__Supplied records__

Lemma advanceRound_fires (g : Game) (q : Z) :
  roundIdx g < len_rounds ->
  rounds_at (roundIdx g) = Some q ->
  q <= roundKills g ->
  exists g', advanceRound g = Some g'
    /\ roundIdx g' = roundIdx g + 1
    /\ roundKills g' = 0 /\ roundSpawned g' = 0
    /\ spawnTimer g' = spawnInterval (roundIdx g')
    /\ win g' = (if len_rounds <=? roundIdx g' then true else win g).
Proof.
  intros Hi Hq Hk. unfold advanceRound. cbv zeta.
  destruct (Z.ltb_spec (roundIdx g) len_rounds); [| lia].
  rewrite Hq. destruct (Z.leb_spec q (roundKills g)); [| lia].
  apply rounds_at_Some in Hq as (Hb & _).
  assert (Ha : Int64.add (roundIdx g) 1 = roundIdx g + 1).
  { apply wrap_small. revert Hb. unfold len_rounds, Int64.in_range,
      Int64.min_int, Int64.max_int. simpl. lia. }
  eexists. split; [reflexivity |]. simpl. rewrite Ha.
  destruct (len_rounds <=? roundIdx g + 1) eqn:E; simpl; rewrite ?Ha, ?E;
    repeat split; auto.
Qed.

Lemma Update_roundIdx_mono (g g' : Game) (inp : Input) :
  Update g inp = Some g' -> roundIdx g <= roundIdx g'.
Proof.
  unfold Update. destruct (win g || over g); [intros [= <-]; lia |].
  destruct (playTick inp g) as [g1 |] eqn:Hp; [| discriminate].
  apply playTick_round in Hp as (<- & _).
  intros Ha. apply advanceRound_Some in Ha as [-> | (q & _ & _ & -> & _)];
    lia.
Qed.

Lemma run_roundIdx_mono (inps : list Input) (g g' : Game) :
  run g inps = Some g' -> roundIdx g <= roundIdx g'.
Proof.
  revert g. induction inps as [| i inps IH]; intros g; simpl.
  - intros [= <-]. lia.
  - destruct (Update g i) as [g1 |] eqn:Hu; [| discriminate].
    intros Hr. apply Update_roundIdx_mono in Hu. apply IH in Hr. lia.
Qed.
(** * BlockSuite store: workspace metadata, schema registry and block tree store

    A shallow embedding of [packages/store/src/workspace/workspace.ts]
    ([WorkspaceMeta], [Workspace]) and [packages/store/src/workspace/page.ts]
    ([Page]) together with the properties of the store layer that are
    checked against it.

    Conventions of the embedding.
    - JavaScript [Map]s and Yjs [Y.Map]s are insertion-ordered; they are
      modelled by association lists with in-place update ([OMap]).
    - [Y.Array<string>] is a list of strings; its [insert]/[delete] raise the
      Yjs "Length exceeded" error outside the valid range.
    - A thrown [Error] is a constructor of [Error], one per message of the
      source.  Every stateful method is a function in the monad [M]: it takes
      the state and returns an outcome together with the state reached, which
      is kept when the method throws (JavaScript does not roll back).
    - Console output and emitted signals are appended to logs kept in the
      state, so that "logs and returns" and "emits" are observable. *)

From Stdlib Require Import String List ZArith Bool Arith Lia.
Import ListNotations.
Open Scope string_scope.
Open Scope list_scope.

Set Implicit Arguments.

(** ** Insertion-ordered maps with string keys (JS [Map], [Y.Map]) *)

Module OMap.

Definition t (V : Type) := list (string * V).

Definition empty {V} : t V := [].

Fixpoint get {V} (k : string) (m : t V) : option V :=
  match m with
  | [] => None
  | (k', v) :: m' => if String.eqb k k' then Some v else get k m'
  end.

Definition has {V} (k : string) (m : t V) : bool :=
  match get k m with Some _ => true | None => false end.

(** [Map.prototype.set]: an existing key keeps its position. *)
Fixpoint set {V} (k : string) (v : V) (m : t V) : t V :=
  match m with
  | [] => [(k, v)]
  | (k', v') :: m' =>
      if String.eqb k k' then (k', v) :: m' else (k', v') :: set k v m'
  end.

Fixpoint delete {V} (k : string) (m : t V) : t V :=
  match m with
  | [] => []
  | (k', v') :: m' =>
      if String.eqb k k' then delete k m' else (k', v') :: delete k m'
  end.

Definition keys {V} (m : t V) : list string := map fst m.

Definition size {V} (m : t V) : nat := length m.

End OMap.
(** * The agent execution controller of jupyterlite-ai-sap (src/agent.ts)

    A shallow embedding of [AgentManager]: the run loop of
    [generateResponse], the approval operations, [clearHistory],
    [hasValidConfig], [initializeAgent] and the event translation of
    [_processRunResult].

    [generateResponse] is an async function.  Between two [await]s its body
    runs without interruption; at an [await] the UI, a timer or another call
    may run.  The embedding therefore keeps every call that is in flight as a
    frame (the point it is suspended at, with its local variables) next to
    the fields of the manager, and one transition executes the code between
    two suspension points.  What the outside supplies (the items of the
    stream, the interruptions of a settled run, the calls of the UI) labels
    the transition. *)

From Stdlib Require Import String ZArith QArith List Lia Bool.
From Stdlib Require SpecFloat.
From stdpp Require Import base option list gmap strings pretty.

(** ** Values of the collaborators *)

(** A thrown JavaScript value ([error as Error]). *)
Record Error := { message : string }.

(** A parsed JSON document; numbers keep their lexeme. *)
#[local] Unset Elimination Schemes.
Inductive JsValue :=
| JNull
| JBool (b : bool)
| JNumber (lexeme : string)
| JString (s : string)
| JArray (items : list JsValue)
| JObject (members : list (string * JsValue)).
#[local] Set Elimination Schemes.
(** * newsagent: the task execution and result-chaining layer

    A shallow embedding of the browser-side core of the news pipeline
    front end:

    - [apiCall] and [executeTask] of [src/config/api.ts] (request client
      and task poller),
    - the persistence block of [handleDiscover] in
      [src/app/news-discoverer/page.tsx] and [loadFromDiscoverer] of the
      classifier and exporter pages (artifact cache over [localStorage]),
    - [SessionProvider] and [useSession] (session identity).

    JavaScript values are JSON documents; asynchronous code runs in a
    state monad over a scripted network, whose log records every request
    and timer the program issues. *)

From Stdlib Require Import ZArith NArith String Ascii List Lia Bool.
From Stdlib Require Import DecimalString DecimalN DecimalFacts.
From stdpp Require Import base option strings gmap list.

Import ListNotations.
Local Open Scope string_scope.
Local Open Scope list_scope.
Local Open Scope Z_scope.

(** ** JavaScript values *)

(** A JSON document, as [response.json()] and [JSON.parse] produce it.

    A string is held as its UTF-8 text.  A number is an integer
    ([JNum n]) or a decimal fraction ([JDec m p], the number [m / 10^p]
    with [m] not divisible by 10).  JavaScript numbers are the binary64
    numbers, and a literal is rounded to the nearest of them; the
    decimal kept here is that number as long as the literal has at most
    15 significant digits and lies in the binary64 range.  An object is
    the list of its own properties, in the order in which JavaScript
    enumerates them. *)
#[warnings="-register-all"]
Inductive json : Type :=
| JNull
| JBool (b : bool)
| JNum (n : Z)
| JDec (m : Z) (p : positive)
| JStr (s : string)
| JArr (items : list json)
| JObj (fields : list (string * json)).

(** A JavaScript value is a JSON document or [undefined] ([None]). *)
Definition jsval : Type := option json.

(** The exceptions the program throws or lets through. *)
Inductive exn : Type :=
| Error (message : string)      (* [new Error(message)] *)
| TypeError (message : string)  (* property read on [null]; [fetch] network failure *)
| SyntaxError                   (* [JSON.parse] and [response.json()] on malformed text *)
| DOMException (name : string). (* [localStorage.setItem] refused by the user agent *)

Definition dquote : ascii := "034"%char.
Definition backslash : ascii := "092"%char.
Definition LF : string := String "010"%char EmptyString.

(** *** [Number::toString] *)

(** Decimal text of a natural number. *)
Definition digits_text (n : N) : string :=
  NilEmpty.string_of_uint (N.to_uint n).

Fixpoint zeros (n : nat) : string :=
  match n with
  | O => EmptyString
  | S k => String "0" (zeros k)
  end.
(** * Voice session orchestrator: embedding and verified properties

    A shallow embedding of the session core of the Telugu real-estate voice
    agent: [backend/ws_handler.py] (class [VoiceSession] and the inbound
    dispatch of [handle_voice_websocket]) and the adapters of
    [backend/services/streaming_service.py] ([_smart_truncate], [stream_llm],
    [_llm_fallback], [rest_stt], [rest_tts]).

    Conventions of the embedding:
    - a Python [str] is a list of Unicode code points ([pystr]), so that
      [len], slicing, [rfind] and [strip] count what Python counts;
    - [bytes] are [list byte];
    - [time.time()] is the [clock] of the world, in integer milliseconds;
    - the float returned by [_calculate_rms] is represented by its square
      (the exact mean of the squared samples, a rational), and a comparison
      [rms > T] by the comparison of that mean with [T * T]: the rounding
      of the floating-point square root is not modelled;
    - synchronous methods are functions on the session record; coroutines
      live in the monad [M], where an [await] is a point at which the
      running task may receive [CancelledError], and exceptions are
      explicit results;
    - the remote backends are a record of answers ([Backend]); what the
      session sends to the peer, which backend calls it makes and which
      tasks it creates and cancels are appended to the [trace] of the
      world;
    - log lines, the payload of the [perf] and [error] messages, the JSON
      and base64 codecs and the WAV header are left out; a [send_json]
      that fails is not modelled.

    The first part holds the definitions, in the order of the source; the
    second part holds the properties, one module per component. *)

From Stdlib Require Import ZArith NArith QArith List Bool Lia.
From Stdlib Require Import Strings.Byte.
Import ListNotations.
Local Open Scope Z_scope.

Set Implicit Arguments.

(* ===================================================================== *)
(** ** Python strings and slices *)
(* ===================================================================== *)

Module Py.

  (** A Python string: its code points, in order. *)
Definition pystr := list N.
(** The four answers of the webhook route once the signature is
    accepted and a reference is read. *)
Definition not_found_response (reference : json) : Response :=
  mkResult 404 (object_of [("error", str "Payment reference not found in any system");
                           ("reference", Some reference)]).

Definition forwarded_response (w : World) (requestId : string) (target : System)
           (data : value) : Response :=
  mkResult 200 (object_of [("success", Some (JBool true));
                           ("requestId", str requestId);
                           ("forwardedTo", sys_name target);
                           ("processingTime", num (processing_ms w));
                           ("response", data)]).

Definition forward_failed_response (requestId : string) (details : value) : Response :=
  mkResult 500 (object_of [("error", str "Failed to forward webhook");
                           ("requestId", str requestId);
                           ("details", details)]).

Definition processing_failed_response (requestId : string) : Response :=
  mkResult 500 (object_of [("error", str "Webhook processing failed");
                           ("requestId", str requestId)]).


(** The specification's wording of a confirmed lookup, to be compared
    with [owns_reference]: the reply is 200, or 400 with a ticket
    object under [data.ticket]. *)
Definition specified_ticket_object (data : json) : bool :=
  match opt_prop "ticket" (prop "data" data) with
  | Some (JObj _) => true
  | _ => false
  end.

Definition specified_match (response : AxiosResponse) : bool :=
  (resp_status response =? 200)
  || ((resp_status response =? 400) && specified_ticket_object (resp_data response)).

(** A health probe counts as healthy when the reply is a 2xx. *)
Definition probe_healthy (w : World) (system : System) : bool :=
  match http_get w (ToString_value (sys_baseUrl system)
                    +:+ ToString_value (sys_healthCheck system)) (JNum 5000) with
  | Replied status _ => (200 <=? status) && (status <? 300)
  | TimedOut => false
  | Unreachable _ _ => false
  end.

End Notions.

(** ** More sample inputs *)
Module Samples.

Definition clock : ServerRoutes.Clock :=
  {| ServerRoutes.now_ms := 1730000000000;
     ServerRoutes.probe_ms := fun _ => 7;
     ServerRoutes.probe_iso := fun _ => "2025-10-27T03:33:20.000Z";
     ServerRoutes.health_iso := "2025-10-27T03:33:20.010Z";
     ServerRoutes.health_ms := 10 |}.

(** A registry entry that is switched off. *)
Definition dormant : System :=
  {| sys_id := str "dormant";
     sys_name := str "Dormant";
     sys_baseUrl := str "https://dormant.example";
     sys_webhookPath := str "/api/webhooks/paystack";
     sys_healthCheck := str "/health";
     sys_enabled := Some (JBool false);
     sys_timeout := None |}.

(** No system owns any reference; health probes of the dormant system
    succeed, the others are refused; the forward target answers 503. *)
Definition cold_world : World :=
  {| http_get := fun url _ =>
       if String.eqb url "https://dormant.example/health" then Replied 200 (JObj [])
       else if String.eqb url "https://cbs-ticketing.com/health" then Replied 404 (JObj [])
       else Unreachable "ECONNREFUSED" "connect ECONNREFUSED";
     http_post := fun _ => Replied 503 (JStr "busy");
     forward_ms := 5;
     processing_ms := 21 |}.



(** A verification reply whose [data.ticket] is a text, not an object. *)
Definition ticket_text_reply : json :=
  JObj [("status", JBool false); ("data", JObj [("ticket", JStr "none")])].

(** CBS answers the lookup of REF-1 with 400 and that reply. *)
Definition ticket_text_world : World :=
  {| http_get := fun url _ =>
       if String.eqb url "https://cbs-ticketing.com/api/tickets/verify/REF-1"
       then Replied 400 ticket_text_reply else Replied 404 (JObj []);
     http_post := http_post Demo.world;
     forward_ms := 12;
     processing_ms := 40 |}.

Definition no_reference_body : json := JObj [("event", JStr "charge.success"); ("data", JObj [])].

Definition request_with (signature : string) (body : json) : Request :=
  {| req_id := "ab12cd34";
     req_headers := [("x-paystack-signature", signature)];
     req_rawBody := JSON_stringify body;
     req_body := body |}.

Definition add_request (body : json) : Request :=
  {| req_id := "ef56ab78"; req_headers := []; req_rawBody := JSON_stringify body;
     req_body := body |}.

End Samples.

(** * Results *)

(** ** The digest text *)
Section Digest.
Import Crypto.

Lemma be_octets_length n x : length (be_octets n x) = n.
Proof.
  revert x. induction n as [|n IH]; intros x; simpl; [done|].
  rewrite length_app, IH. simpl. lia.
Qed.

Lemma digest_octets_length h : length (digest_octets h) = 64%nat.
Proof.
  unfold digest_octets. cbn [flat_map].
  rewrite !length_app, !be_octets_length. reflexivity.
Qed.

Lemma sha512_length msg : length (sha512 msg) = 64%nat.
Proof. unfold sha512. apply digest_octets_length. Qed.

Lemma hex_length bs : String.length (hex bs) = (2 * length bs)%nat.
Proof.
  induction bs as [|b bs IH]; [done|].
  change (hex (b :: bs))
    with (String (hex_digit (Z.shiftr b 4)) (String (hex_digit (Z.land b 15)) (hex bs))).
  cbn [String.length length]. rewrite IH. lia.
Qed.

(** The signature the server computes is 128 hexadecimal characters. *)
Lemma createHmac_hex_length key text :
  String.length (createHmac_sha512_hex key text) = 128%nat.
Proof.
  unfold createHmac_sha512_hex, hmac_sha512.
  rewrite hex_length, sha512_length. reflexivity.
Qed.

Lemma createHmac_hex_nonempty key text : createHmac_sha512_hex key text <> "".
Proof.
  intros H. pose proof (createHmac_hex_length key text) as L.
  rewrite H in L. discriminate L.
Qed.
End Digest.

#[global] Arguments Crypto.createHmac_sha512_hex : simpl never.
#[global] Arguments JSON_stringify : simpl never.
#[global] Arguments ToString : simpl never.

(** Membership in a list that is written out. *)
Ltac in_list := repeat first [apply list_elem_of_here | apply list_elem_of_further].

(** ** The computation monad *)
Section Monad.
Context {A B : Type}.

Lemma trace_bind (m : M A) (k : A -> M B) :
  trace (bind m k) =
  trace m ++ match result m with Done a => trace (k a) | _ => [] end.
Proof.
  destruct m as [tr [a| |]]; cbn; rewrite ?app_nil_r; [|done..].
  destruct (k a); reflexivity.
Qed.

Lemma result_bind (m : M A) (k : A -> M B) :
  result (bind m k) =
  match result m with
  | Done a => result (k a)
  | Threw e => Threw e
  | Waiting => Waiting
  end.
Proof. destruct m as [tr [a| |]]; cbn; [|done..]. destruct (k a); reflexivity. Qed.

Lemma bind_ret_l (a : A) (k : A -> M B) : bind (ret a) k = k a.
Proof. unfold bind, ret. by destruct (k a). Qed.

Lemma bind_throw_l (e : Exn) (k : A -> M B) : bind (throw e) k = throw e.
Proof. reflexivity. Qed.

Lemma result_try_catch (m : M A) (h : Exn -> M A) :
  result (try_catch m h) =
  match result m with
  | Threw e => result (h e)
  | r => r
  end.
Proof. destruct m as [tr [a|e|]]; cbn; [done| |done]. destruct (h e); reflexivity. Qed.

Lemma trace_try_catch (m : M A) (h : Exn -> M A) :
  trace (try_catch m h) =
  trace m ++ match result m with Threw e => trace (h e) | _ => [] end.
Proof.
  destruct m as [tr [a|e|]]; cbn; rewrite ?app_nil_r; [done| |done].
  destruct (h e); reflexivity.
Qed.
End Monad.

(** ** [Promise.all] *)
Section PromiseAll.
Context {A : Type}.
Implicit Types (tasks : list (M A)) (order : list nat)
               (slots : list (option A)) (vs : list A).

Lemma values_full slots vs :
  length slots = length vs ->
  (forall j, slots !! j <> Some None) ->
  (forall j v, slots !! j = Some (Some v) -> vs !! j = Some v) ->
  values slots = vs.
Proof.
  revert vs. induction slots as [|s slots IH]; intros [|v vs] Hlen Hfull Hval;
    try discriminate; [done|].
  destruct s as [a|]; [|by specialize (Hfull 0%nat)].
  cbn. f_equal.
  - specialize (Hval 0%nat a eq_refl). by injection Hval.
  - apply IH.
    + by injection Hlen.
    + intros j. apply (Hfull (S j)).
    + intros j w. apply (Hval (S j)).
Qed.

Lemma all_settle_complete tasks vs order slots :
  all_fulfil tasks vs ->
  NoDup order ->
  order <> [] ->
  length slots = length tasks ->
  (forall i, i ∈ order <-> slots !! i = Some None) ->
  (forall j v, slots !! j = Some (Some v) -> vs !! j = Some v) ->
  all_settle tasks order slots (length order) =
  (concat (map (task_trace tasks) order), Done vs).
Proof.
  intros Hall. revert slots.
  induction order as [|i later IH]; intros slots Hnd Hne Hlen Hholes Hval; [done|].
  assert (Hi : slots !! i = Some None) by (apply Hholes; left).
  assert (Hlt : (i < length tasks)%nat)
    by (rewrite <- Hlen; eapply lookup_lt_Some; exact Hi).
  destruct (lookup_lt_is_Some_2 tasks i Hlt) as [[tr r] Ht].
  destruct (Forall2_lookup_l _ _ _ _ _ Hall Ht) as (v & Hv & Hr).
  cbn in Hr. subst r.
  apply NoDup_cons in Hnd as [Hnotin Hnd].
  assert (Hval' : forall j w, <[i:=Some v]> slots !! j = Some (Some w) -> vs !! j = Some w).
  { intros j w. destruct (decide (i = j)) as [->|Hij].
    - rewrite list_lookup_insert_eq by (rewrite Hlen; exact Hlt).
      intros [= <-]. exact Hv.
    - rewrite list_lookup_insert_ne by done. apply Hval. }
  assert (Hholes' : forall j, j ∈ later <-> <[i:=Some v]> slots !! j = Some None).
  { intros j. destruct (decide (i = j)) as [->|Hij].
    - rewrite list_lookup_insert_eq by (rewrite Hlen; exact Hlt). split; [done|discriminate].
    - rewrite list_lookup_insert_ne by done. rewrite <- Hholes.
      rewrite elem_of_cons. split; [by right|]. intros [->|]; [done|done]. }
  cbn [all_settle]. unfold M in *. rewrite Ht, Hi.
  cbn [map concat]. unfold task_trace at 1. unfold M in *. rewrite Ht. cbn [trace fst].
  destruct later as [|i' later'].
  - cbn. rewrite app_nil_r. f_equal. f_equal.
    apply values_full; [|intros j Hj; by apply Hholes', elem_of_nil in Hj|done].
    rewrite length_insert, Hlen. eapply Forall2_length, Hall.
  - cbn [length pred].
    specialize (IH (<[i:=Some v]> slots) Hnd ltac:(done)
                   ltac:(by rewrite length_insert) Hholes' Hval').
    cbn [length] in IH. rewrite IH. reflexivity.
Qed.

__Action item__
Using the entries above, return exactly the lines from the line with "assert (Ha : Int64.add" to the line with "- intros [= <-]. lia.", counting both of those lines.

__Task answer__
  assert (Ha : Int64.add (roundIdx g) 1 = roundIdx g + 1).
  { apply wrap_small. revert Hb. unfold len_rounds, Int64.in_range,
      Int64.min_int, Int64.max_int. simpl. lia. }
  eexists. split; [reflexivity |]. simpl. rewrite Ha.
  destruct (len_rounds <=? roundIdx g + 1) eqn:E; simpl; rewrite ?Ha, ?E;
    repeat split; auto.
Qed.

Lemma Update_roundIdx_mono (g g' : Game) (inp : Input) :
  Update g inp = Some g' -> roundIdx g <= roundIdx g'.
Proof.
  unfold Update. destruct (win g || over g); [intros [= <-]; lia |].
  destruct (playTick inp g) as [g1 |] eqn:Hp; [| discriminate].
  apply playTick_round in Hp as (<- & _).
  intros Ha. apply advanceRound_Some in Ha as [-> | (q & _ & _ & -> & _)];
    lia.
Qed.

Lemma run_roundIdx_mono (inps : list Input) (g g' : Game) :
  run g inps = Some g' -> roundIdx g <= roundIdx g'.
Proof.
  revert g. induction inps as [| i inps IH]; intros g; simpl.
  - intros [= <-]. lia.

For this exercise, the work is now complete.